According to Josh Loerzel, VP, Sales and Marketing at Hog Wild Toys, selling online, as a third-party seller specifically, also provides more flexibility with product launch timing.
“We can list new products any time we want when we are managing the listing with our distribution partner directly,” he says.
In CreateOn’s case, Rosen says that selling direct- to-consumer allows the company to “constantly and quickly innovate and create new products.”
“We have created a model where we hold little to no inventory so we can create a product on demand; if one doesn’t work, we can move onto the next one,” he says.

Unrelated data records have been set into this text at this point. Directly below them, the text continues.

(** Everything a pass does after its [Get] keeps [P]. *)
Lemma Reconcile_pres_after_get env r req s :
  P (fst (Get (req_namespacedName req) s)) -> P (fst (Reconcile env r req s)).
Proof.
  destruct (Get (req_namespacedName req) s) as [s1 [fetched|e]] eqn:HG; simpl; intros Hs1.
  - rewrite Reconcile_unfold, HG.
    pose proof (pipeline_pres env r (Default fetched) s1 Hs1) as H2.
    destruct (pipeline env r (Default fetched) s1) as [s2 res]. simpl in H2.
    cbv beta iota zeta.
    pose proof (deferStatusPatch_pres r fetched (finalPGAdmin fetched (err_of res))
                  (err_of res) s2 H2) as H3.
    destruct (deferStatusPatch _ _ _ _ _) as [s3 [? ?]]. done.
  - unfold Reconcile. by rewrite HG.
Qed.

Lemma Reconcile_pres env r req s : P s -> P (fst (Reconcile env r req s)).
Proof. intros Hs. apply Reconcile_pres_after_get. apply (HP (CGet _) s Hs). Qed.
End Preservation.

Lemma wf_preserved : preserved wf.
Proof. intros c s. apply run_call_wf. Qed.

(** ** A pass on a healthy server *)

Lemma resolution_clusters s s' p p' groups acc :
  clusters s = clusters s' -> namespace (pa_meta p) = namespace (pa_meta p') ->
  resolution s p groups acc = resolution s' p' groups acc.
Proof. intros Hc Hns. unfold resolution, resolveGroup. by rewrite Hc, Hns. Qed.

Lemma applyIntent_healthy owner p intent s :
  healthy s -> ownerReferences (obj_meta intent) = [] ->
  namespace (obj_meta intent) = namespace (pa_meta p) ->
  applyIntent owner p intent s = (fst (apply_object (owned p intent) s), Ok (owned p intent)).
Proof.
  intros Hh Hrefs Hns. unfold applyIntent. rewrite setControllerReference_intent by done.
  unfold st_bind. simpl. rewrite request_healthy by done.
  pose proof (apply_object_result (owned p intent) s) as Hr.
  destruct (apply_object _ s) as [s' r']. simpl in Hr. by subst r'.
Qed.

Lemma healthy_apply o s : healthy s -> healthy (fst (apply_object o s)).
Proof. unfold healthy. by rewrite apply_object_faults. Qed.

(** One healthy apply step of the pipeline. *)
Local Ltac apply_step :=
  erewrite st_bind_run_ok;
  [| apply applyIntent_healthy;
     [repeat (apply healthy_apply); assumption | reflexivity | reflexivity]].

Lemma pipeline_healthy env r p s :
  healthy s -> config.StandalonePGAdminContainerImage env p <> "" ->
  pipeline env r p s = (applyAll (intents env s p) s, Ok tt).
Proof.
  intros Hh Himg. unfold pipeline, reconcilePGAdminSecret, reconcilePGAdminConfigMap,
    reconcilePGAdminDataVolume, reconcilePGAdminStatefulSet, getClustersForPGAdmin.
  apply String.eqb_neq in Himg. rewrite Himg.
  apply_step.
  erewrite st_bind_run_ok; [|apply getClustersForGroups_healthy, healthy_apply, Hh].
  apply_step. apply_step. apply_step.
  rewrite (resolution_clusters (fst (apply_object (owned p (pgadminSecret p)) s)) s p p)
    by (rewrite ?apply_object_clusters; done).
  reflexivity.
Qed.

Lemma applyAll_faults os s : faults (applyAll os s) = faults s.
Proof. revert s. induction os as [|o os IH]; intros s; [done|]. simpl. by rewrite IH; autorewrite with pgo_rw. Qed.

Lemma applyAll_pgadmins os s : pgadmins (applyAll os s) = pgadmins s.
Proof. revert s. induction os as [|o os IH]; intros s; [done|]. simpl. by rewrite IH; autorewrite with pgo_rw. Qed.

Lemma applyAll_clusters os s : clusters (applyAll os s) = clusters s.
Proof. revert s. induction os as [|o os IH]; intros s; [done|]. simpl. by rewrite IH; autorewrite with pgo_rw. Qed.

Lemma applyAll_other os s k :
  k ∉ ObjectKey <$> os -> objects (applyAll os s) !! k = objects s !! k.
Proof.
  revert s. induction os as [|o os IH]; intros s Hk; [done|].
  simpl in *. apply not_elem_of_cons in Hk as [Hne Hk].
  rewrite IH by done. by apply apply_object_other.
Qed.

Lemma applyAll_wf os s : wf s -> wf (applyAll os s).
Proof.
  revert s. induction os as [|o os IH]; intros s Hwf; [done|]. simpl.
  by apply IH, apply_object_wf.
Qed.

(** An object stored with the content of [o]. *)
Definition holds (s : ApiServer) (o : Object) : Prop :=
  exists o', objects s !! ObjectKey o = Some o' /\ content o' = content o.

Lemma applyAll_holds os s :
  NoDup (ObjectKey <$> os) -> Forall (holds (applyAll os s)) os.
Proof.
  revert s. induction os as [|o os IH]; intros s Hnd; [done|].
  simpl in *. apply NoDup_cons in Hnd as [Hk Hnd]. constructor; [|by apply IH].
  unfold holds. rewrite applyAll_other by done. apply apply_object_lookup.
Qed.

Lemma applyAll_noop os s : Forall (holds s) os -> applyAll os s = s.
Proof.
  induction 1 as [|o os (o' & Hk & Heq) _ IH]; [done|]. simpl.
  by rewrite (apply_object_noop o o' s Hk Heq).
Qed.

Lemma intents_keys env s p : NoDup (ObjectKey <$> intents env s p).
Proof.
  simpl. repeat constructor; rewrite ?elem_of_cons; intros ?;
    repeat match goal with H : _ \/ _ |- _ => destruct H end;
    try match goal with H : _ ∈ [] |- _ => by apply not_elem_of_nil in H end;
    discriminate.
Qed.

Lemma intents_sameIdentity env s s' p p' :
  sameIdentity p p' -> clusters s = clusters s' -> intents env s p = intents env s' p'.
Proof.
  intros (Hns & Hnm & Huid & _ & Hspec) Hc. unfold intents, resolved.
  rewrite (resolution_clusters s s' p p') by done.
  unfold owned, ownerReference, pgadminSecret, pgadminConfigMap, pgadminDataVolume,
    pgadminStatefulSet, dependentMeta, config.StandalonePGAdminContainerImage.
  by rewrite Hns, Hnm, Huid, Hspec.
Qed.

Lemma Get_healthy s k p :
  healthy s -> pgadmins s !! k = Some p -> Get k s = (s, Ok p).
Proof. intros Hh Hk. simpl. rewrite request_healthy by done. unfold get_pgadmin. by rewrite Hk. Qed.

Lemma sameIdentity_refl p : sameIdentity p p.
Proof. done. Qed.

Lemma sameIdentity_trans p1 p2 p3 :
  sameIdentity p1 p2 -> sameIdentity p2 p3 -> sameIdentity p1 p3.
Proof. unfold sameIdentity. intros (?&?&?&?&?) (?&?&?&?&?). split_and!; congruence. Qed.

Lemma request_clusters {A} (body : ApiServer -> ApiServer * result error A) s :
  (forall s', clusters (fst (body s')) = clusters s') -> clusters (fst (request body s)) = clusters s.
Proof.
  intros Hb. by destruct (request_cases body s) as [(e & rest & _ & ->)|(rest & _ & ->)];
    [|rewrite Hb].
Qed.

Lemma clusters_preserved C : preserved (fun s => clusters s = C).
Proof.
  intros c s <-. destruct c; cbn [run_call]; apply request_clusters; intros s'.
  - unfold get_pgadmin. by destruct (_ !! _).
  - unfold get_cluster. by destruct (_ !! _).
  - done.
  - done.
  - apply apply_object_clusters.
  - apply patch_status_clusters.
Qed.

Lemma StatusPatch_apiserver owner b a s :
  StatusPatch owner b a s = request (patch_status b a) s.
Proof. reflexivity. Qed.

(** The status patch of a successful pass on a healthy server. *)
Lemma StatusPatch_healthy owner s k p :
  healthy s -> wf s -> pgadmins s !! k = Some p ->
  observedGeneration (pa_status p) <> generation (pa_meta p) ->
  exists s' p', StatusPatch owner p (finalPGAdmin p None) s = (s', Ok tt) /\
    pgadmins s' !! k = Some p' /\ sameIdentity p p' /\
    observedGeneration (pa_status p') = generation (pa_meta p) /\
    objects s' = objects s /\ clusters s' = clusters s /\ healthy s'.
Proof.
  intros Hh (Hp & _ & _) Hk Hne. rewrite StatusPatch_apiserver, request_healthy by done.
  unfold patch_status. cbv zeta.
  change (ObjectKeyFromMeta (pa_meta (finalPGAdmin p None))) with (ObjectKeyFromMeta (pa_meta p)).
  pose proof (Hp _ _ Hk) as Hkey. cbv beta in Hkey. rewrite Hkey, Hk.
  rewrite bool_decide_eq_false_2.
  - eexists _, _. split; [reflexivity|]. simpl. rewrite lookup_insert_eq.
    split_and!; try done. simpl. by rewrite bool_decide_eq_false_2.
  - unfold merge_status. simpl. rewrite bool_decide_eq_false_2 by done.
    intros Heq. apply Hne. by rewrite <-Heq.
Qed.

At the same time, there can be extra costs involved with being a third-party seller. Margareten says it requires “a specialized team specifically trained and designated to your marketplace listings, meaning a higher payroll. Without constant review and work, you won’t be successful at staying at the top of your search and ranking category.”

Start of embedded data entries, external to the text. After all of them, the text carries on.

(* ===== verification/Interleave.v ===== *)
(** * A pass interleaved with writes of other actors

    A worker's pass is not atomic: between any two of its calls another
    actor may create, update or delete a [PostgresCluster] or a [PGAdmin],
    and the informer runs the handlers of [SetupWithManager] on the new
    state.
    [IWorld] is the world of such a run: the manager's [World], a script
    of the writes that happen before each call of the pass, and a log of
    the writes that did happen with the state they met.  [IWorld_client]
    is the client the pass runs against: each call first performs the next
    scripted write with its handler ([interfere]), then the call on the
    API server.  [workI] is the worker step under this interleaving: the
    request is taken off the queue, the pass runs, and the request goes
    back to the queue (which the handlers may have grown) after an error.

    The theorem [levelTriggered_interleaved]: on a server without faults,
    the level-triggered invariant holds along every run of [istep]
    (watched changes and interleaved worker steps whose writes the
    watches cover); its step is [workI_levelTriggered].  The other PGAdmins are handled by the
    frame of [Footprint] with [othersInv]; the PGAdmin of the request by
    [Kinv]: every watched write either queues it or leaves what its groups
    select unchanged ([changeStep_concerns]), so the resolution the pass
    read is, up to order, the current one unless the PGAdmin is queued
    again ([groups_I], [pipeline_I], [Reconcile_self]).  [lateDelete] is a
    run where db2 is deleted after alpha's pass resolved it. *)

From S2P Require Import Prelude Api Config Client Scenarios Resolver Builders Reconcile Watch Convergence Faults Footprint Manager Freshness Drain.
Lemma ewm_mean_const (span : Z) (c : Q) (xs ys : list Q) :
  (1 <= span)%Z -> Forall (fun x => x == c) xs -> ewm_mean span xs = Ok ys ->
  Forall (fun y => y == c) ys.
Proof.
  intros Hs Hall. rewrite ewm_mean_ok by exact Hs. intros [= <-].
  apply ewm_from_const; try assumption; try lra.
  apply ewm_decay_range, Hs.
Qed.

Lemma zip_minus_zero (c : Q) (xs ys : list Q) :
  Forall (fun x => x == c) xs -> Forall (fun y => y == c) ys ->
  Forall (fun z => z == 0) (zip_with Qminus xs ys).
Proof.
  intros Hx. revert ys. induction Hx as [|x xs Hx _ IH]; intros ys Hy; simpl.
  - constructor.
  - destruct Hy as [|y ys Hy Hys]; constructor.
    + rewrite Hx, Hy. ring.
    + apply IH, Hys.
Qed.

Lemma nth_all_zero (l : list Q) (i : nat) :
  Forall (fun z => z == 0) l -> nth i l 0 == 0.
Proof.
  intros H. revert i. induction H as [|x l Hx _ IH]; intros [|i]; simpl;
    try reflexivity; auto.
Qed.

Lemma trigger_at_zero (macd signal : list Q) (i : nat) :
  Forall (fun z => z == 0) macd -> Forall (fun z => z == 0) signal ->
  trigger_at macd signal i = 0%Z.
Proof.
  intros Hm Hs. unfold trigger_at.
  assert (A : forall a b : Q, a == 0 -> b == 0 -> Qle_bool a b = true).
  { intros a b Ha Hb. apply Qle_bool_iff. rewrite Ha, Hb. lra. }
  rewrite (A (nth i macd 0) (nth i signal 0)) by (apply nth_all_zero; assumption).
  rewrite (A (nth i signal 0) (nth i macd 0)) by (apply nth_all_zero; assumption).
  reflexivity.
Qed.
Lemma span_app c xs s :
  Forall (λ x, in_class unicode_Nd c x = true) xs →
  (∀ x, head s = Some x → in_class unicode_Nd c x = false) →
  span unicode_Nd c (xs ++ s) = length xs.
Proof.
  intros Hxs Hs. induction Hxs as [|x xs Hx _ IH]; simpl.
  - destruct s as [|y s]; simpl; [done|]. by rewrite (Hs y).
  - by rewrite Hx IH.
Qed.

Lemma backtrack_Some {A} k (attempt : nat → option A) r :
  backtrack k attempt = Some r → ∃ j, 1 ≤ j ≤ k ∧ attempt j = Some r.
Proof.
  induction k as [|k IH]; simpl; [done|].
  destruct (attempt (S k)) as [r'|] eqn:Hk.
  - intros [= <-]. exists (S k). split; [lia|done].
  - intros (j & Hj & Hr)%IH. exists j. split; [lia|done].
Qed.

Lemma not_slash_class (xs : pystr) :
  Forall (λ x, x ≠ slash) xs ↔ Forall (λ x, in_class unicode_Nd NotSlash x = true) xs.
Proof.
  apply Forall_iff. intros x. simpl. rewrite negb_true_iff. by rewrite N.eqb_neq.
Qed.

(** A group [([^/]+)] in front of a literal that begins with a slash. *)
Lemma group_before_slash owner s :
  owner ≠ [] → Forall (λ x, x ≠ slash) owner →
  span unicode_Nd NotSlash (owner ++ slash :: s) = length owner ∧
  ∃ k, length owner = S k.
Proof.
  intros Hne Hall. split.
  - apply span_app; [by apply not_slash_class|]. by intros x [= <-].
  - destruct owner; [done|]. by eexists.
Qed.

Lemma parse_run_url_accepts url owner repo run_id rest :
  is_run_url unicode_Nd url owner repo run_id rest →
  parse_run_url unicode_Nd url = Ok (owner ++ lit "/" ++ repo, run_id).
Proof.
  intros (-> & Ho1 & Ho2 & Hr1 & Hr2 & Hi1 & Hi2 & Hmax).
  unfold parse_run_url, run_url_pattern.
  cbn [re_match]. rewrite strip_prefix_app.
  change (lit "/") with [slash].
  change (lit "/actions/runs/") with (slash :: lit "actions/runs/").
  cbn [app].
  destruct (group_before_slash owner
              (repo ++ slash :: lit "actions/runs/" ++ run_id ++ rest) Ho1 Ho2)
    as [Hspan1 [k1 Hk1]].
  rewrite Hspan1 Hk1. cbn [backtrack].
  rewrite -Hk1 drop_app_length take_app_length. cbn [strip_prefix]. rewrite N.eqb_refl.
  destruct (group_before_slash repo (lit "actions/runs/" ++ run_id ++ rest) Hr1 Hr2)
    as [Hspan2 [k2 Hk2]].
  rewrite Hspan2 Hk2. cbn [backtrack].
  rewrite -Hk2 drop_app_length take_app_length.
  cbv iota beta. rewrite N.eqb_refl strip_prefix_app.
  rewrite (span_app DecimalDigit run_id rest Hi2 Hmax).
  destruct run_id as [|d run_id]; [done|].
  cbn [length backtrack].
  by rewrite (take_app_length (d :: run_id)).
Qed.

And McGill points out that “3P does have a higher associated cost in shipping and seller referral fees charged by the online provider.”

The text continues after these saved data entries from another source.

(** The untouched page: nothing selected, nothing parsed. *)
Lemma guards_leave_state_witness :
  step ClickExtract initialWorld = initialWorld
  /\ step (ClickCreateOverlay true) initialWorld = initialWorld
  /\ handleOCR initialStore initialWorld = (tt, initialWorld)
  /\ createOverlayImage initialStore true initialWorld = (Resolved None, initialWorld).
Proof.
  destruct (guards_leave_state initialWorld) as [G1 [G2 [G3 G4]]].
  split; [exact (G2 eq_refl)|]. split; [exact (G4 true (or_introl eq_refl))|].
  split; [exact (G1 initialStore eq_refl) | exact (G3 initialStore true (or_introl eq_refl))].
Defined.

(** C2, as stated, fails when an extraction attempt begins: [handleOCR] only
    raises the loading flag.  After a finished extraction with its overlay, a
    click on Extract leaves the old text, the old regions and the old overlay
    in place. *)
Lemma no_reset_when_attempt_begins :
  feasible (untilOverlayReady ++ [ClickExtract]) initialWorld = true
  /\ ~ resetState (store (run (untilOverlayReady ++ [ClickExtract]) initialWorld)).
Proof.
  split; [vm_compute; reflexivity|].
  intros [_ [_ H]]. vm_compute in H. discriminate H.
Qed.

(** C2, amended.  Committing a source by file selection, committing one by
    capture, and a failed attempt each leave, in the one turn they run in, an
    empty or error result text, no regions and no overlay handle -- for the
    two that resume a suspended handler, provided no overlay has been created
    since the render that handler closes over saw none.  Beginning an attempt
    resets none of the three. *)
Theorem reset_on_commit_and_failure (w : World) :
  (forall f, resetState (store (step (FileChosen (Some f)) w)))
  /\ (forall i render b,
        nth_error (pending w) i = Some (AwaitCapture render) ->
        (overlayImageUrl render = None -> overlayImageUrl (store w) = None) ->
        resetState (store (step (CaptureEncoded i (Some b)) w)))
  /\ (forall i render o,
        nth_error (pending w) i = Some (AwaitFetch render) ->
        failed o = true ->
        (overlayImageUrl render = None -> overlayImageUrl (store w) = None) ->
        resetState (store (step (FetchSettled i o) w))
        /\ isErrorText (ocrResult (store (step (FetchSettled i o) w))) = true)
  /\ (ocrResult (store (step ClickExtract w)) = ocrResult (store w)
      /\ textRegions (store (step ClickExtract w)) = textRegions (store w)
      /\ overlayImageUrl (store (step ClickExtract w)) = overlayImageUrl (store w)).
Proof.
  split; [|split; [|split]].
  - intros f. rewrite step_store. unfold dispatch, handleFileSelect.
    unfold resetState.
    destruct (overlayImageUrl (store w)) eqn:E;
      unfold resetOcrState, cleanupOverlayImage; cbn; auto.
  - intros i render b Hi Hov. rewrite step_store.
    unfold exec. rewrite (dispatch_CaptureEncoded i (Some b) render _ w Hi).
    destruct (capturePhoto_encoded_store render b (dequeue i w)) as [E1 [E2 [E3 _]]].
    unfold exec in E1, E2, E3. unfold resetState. rewrite E1, E2, E3.
    split; [left; reflexivity|]. split; [reflexivity|].
    destruct (overlayImageUrl render); [reflexivity | apply Hov; reflexivity].
  - intros i render o Hi Hf Hov. rewrite step_store.
    unfold exec. rewrite (dispatch_FetchSettled i o render _ w Hi).
    destruct (handleOCR_settled_failed render o (dequeue i w) Hf) as [E1 [E2 [E3 _]]].
    unfold exec in E1, E2, E3. unfold resetState. rewrite E1, E2, E3.
    split; [|reflexivity].
    split; [right; reflexivity|]. split; [reflexivity|].
    destruct (overlayImageUrl render); [reflexivity | apply Hov; reflexivity].
  - rewrite step_store. unfold dispatch, handleOCR.
    destruct (selectedFile (store w)); repeat split.
Qed.

(** A file chosen over a finished extraction; a capture and a failed attempt
    resumed in the worlds their handlers started from. *)
Lemma reset_on_commit_and_failure_witness :
  resetState (store (step (FileChosen (Some pagePng))
                       (run untilOverlayReady initialWorld)))
  /\ resetState
       (store (step (CaptureEncoded 0 (Some 9))
                 (run (untilOverlayReady
                       ++ [CameraChecked true; ClickStartWebcam true;
                           CameraSettled 0 true true true; ClickCapture true])
                      initialWorld)))
  /\ resetState
       (store (step (FetchSettled 0 FetchRejected)
                 (run (untilOverlayReady ++ [ClickExtract]) initialWorld))).
Proof.
  split; [|split].
  - exact (proj1 (reset_on_commit_and_failure _) pagePng).
  - eapply (proj1 (proj2 (reset_on_commit_and_failure _))).
    + vm_compute. reflexivity.
    + intros H. vm_compute in H. discriminate H.
  - eapply (proj1 (proj2 (proj2 (reset_on_commit_and_failure _)))).
    + vm_compute. reflexivity.
    + reflexivity.
    + intros H. vm_compute in H. discriminate H.
Defined.

(** C4 (failed attempt), evaluated where the code leaves the claim.  The
    continuation of [handleOCR] releases the overlay handle of the render
    that started the attempt.  When the overlay is created while the attempt
    is in flight -- the button is live, the regions of the last extraction
    are still there -- that render saw no overlay, [cleanupOverlayImage]
    gets [null] and does nothing: the attempt fails, the result text is the
    error, the regions are gone, and the overlay stays, live and shown. *)
Theorem overlay_survives_failed_attempt :
  feasible overlayDuringAttempt initialWorld = true
  /\ (let w := run overlayDuringAttempt initialWorld in
      ocrResult (store w) = lit "Error: Failed to connect to OCR service"
      /\ textRegions (store w) = []
      /\ isLoading (store w) = false
      /\ overlayImageUrl (store w) = Some 1
      /\ liveOverlays w = [1]).
Proof. vm_compute. repeat split. Qed.

(** C5, as stated, fails: with an image that does not decode the promise is
    never settled, so there is no failure indicator to tell from success; and
    without a drawing context it resolves to [undefined], which is also what
    it resolves to when there is nothing to do. *)
Lemma decode_failure_never_settles :
  let w := run (untilResulted ++ [ClickCreateOverlay true]) initialWorld in
  feasible (untilResulted ++ [ClickCreateOverlay true]) initialWorld = true
  /\ (exists render,
        nth_error (pending w) 0 = Some (AwaitOverlay render)
        /\ fst (createOverlayImage_loaded render DecodeFailed (dequeue 0 w)) = Unsettled)
  /\ fst (createOverlayImage (store (run untilResulted initialWorld)) false
            (run untilResulted initialWorld))
     = fst (createOverlayImage initialStore true initialWorld).
Proof.
  cbv zeta. split; [vm_compute; reflexivity|]. split; [|vm_compute; reflexivity].
  eexists. split; [vm_compute; reflexivity | reflexivity].
Qed.

(** C5, amended.  Without a drawing context the compositor resolves to
    [undefined] and touches nothing -- its answer when its preconditions
    fail, too; with an image that does not decode, or a canvas that encodes
    to no blob, its promise stays unsettled and nothing is touched.  It
    throws in neither case. *)
Theorem compose_failure_modes (render : Store) (w : World) :
  createOverlayImage render false w = (Resolved None, w)
  /\ createOverlayImage_loaded render DecodeFailed w = (Unsettled, w)
  /\ createOverlayImage_loaded render (Decoded None) w = (Unsettled, w).
Proof.
  split; [|split; reflexivity].
  unfold createOverlayImage, bind, imageRefCurrent.
  destruct (selectedFile render), (textRegions render), (selectedFile (store w));
    reflexivity.
Qed.

(** C3, as stated, fails in its second half: no handler releases a handle
    before it creates one of the same kind.  When the overlay button is
    clicked twice before the first image is ready, the second overlay URL is
    created while the first is live; two camera requests do the same with two
    streams.  The older handle goes only with the cleanup that follows. *)
Lemma nothing_released_before_creation :
  (let w := run overlayOrderedTwice initialWorld in
   feasible overlayOrderedTwice initialWorld = true
   /\ enabled w (OverlayLoaded 0 (Decoded (Some 8))) = true
   /\ liveOverlays w = [2]
   /\ liveOverlays (exec (dispatch (OverlayLoaded 0 (Decoded (Some 8))) (store w)) w)
      = [2; 3])
  /\ (let w := run cameraOrderedTwice initialWorld in
      feasible cameraOrderedTwice initialWorld = true
      /\ enabled w (CameraSettled 0 true false false) = true
      /\ liveStreams w = [0]
      /\ liveStreams (exec (dispatch (CameraSettled 0 true false false) (store w)) w)
         = [0; 1]).
Proof. vm_compute. repeat split. Qed.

Bret Faber, Head of Sales for Plus-Plus, says that while 3P selling is easier, it is “generally less cost-effective.”
“If maintaining MAP pricing is a goal…3P provides more challenges,” he says. “1P usually provides better margins while allowing better control of the brand presentation and managing pricing.”
Diggin Active presently maintains a 1P relationship with most of its online retailers, says co-founder Jenny Stern.
“For 1P selling, in the case of Amazon, one benefit is consumer confidence in Amazon as a seller. The consumer knows they will receive their shipment quickly and are further incentivized if they are a Prime member,” she says. “We have control over our listings and brand page, and in addition there is item optimization and Amazon’s marketing on the back end.”
For Epoch Everlasting Play, which distributes products online as a first-party seller, there is also the benefit of the retailer’s marketing.
“Directing the brand experience for the consumer is critical, as our brand is based in storytelling and each product sold is part of a larger world, so our retail pages need to showcase that. If there is an issue that pops up, we want to be able to correct that immediately, so working with the retailer is valuable,” says Paul Keating, VP of Sales and Marketing Strategy for Epoch.
Keating adds that those retail pages also serve as a marketing platform for brick and mortar, since Epoch’s consumers are becoming increasingly omni-channel shoppers.
“Ideally, our product pages online draw the consumer into the world of Calico and connect them to video streaming content, not just offer a product at a price with a list of features,” he says.
Which is the right fit?
So which is better: 1P or 3P? It depends, because each company has the capacity for something different.
Some companies may opt for a hybrid approach.
Currently, TOMY maintains 1P relationships with all its online retailers and marketplaces. Chief Brand and Commercial Officer, Vinnie D’Alleva, says the company is exploring direct-to-consumer options as well.
“We’ve learned we have to be flexible and creative in order to launch products in all channels. We don’t have one preferred method — we utilize various strategies, based on the toy and baby brands we have,” he says. TOMY recently acquired Fat Brain Toys, which D’Alleva says will allow the company to “build out our understanding and capabilities in” 3P selling.
“Their model may help us scale up on other brands with the benefit being the cost of doing business is less expensive and we get more customer data.
Faber suggests that 3P could be a better option for “new sellers that may not have the experience, understanding or resources to manage selling 1P.”
Melvin Wells, President and CEO of Sunny Days Entertainment, notes: “Some companies are positioned to use a 3-PL, some direct, and some through the retailers programs.”
And Keating points out, “certainly the choice to go 1P or 3P is very contextual.”
The consensus seems to be that there is no one-size-fitsall solution to selling online. The best method is different for each individual company.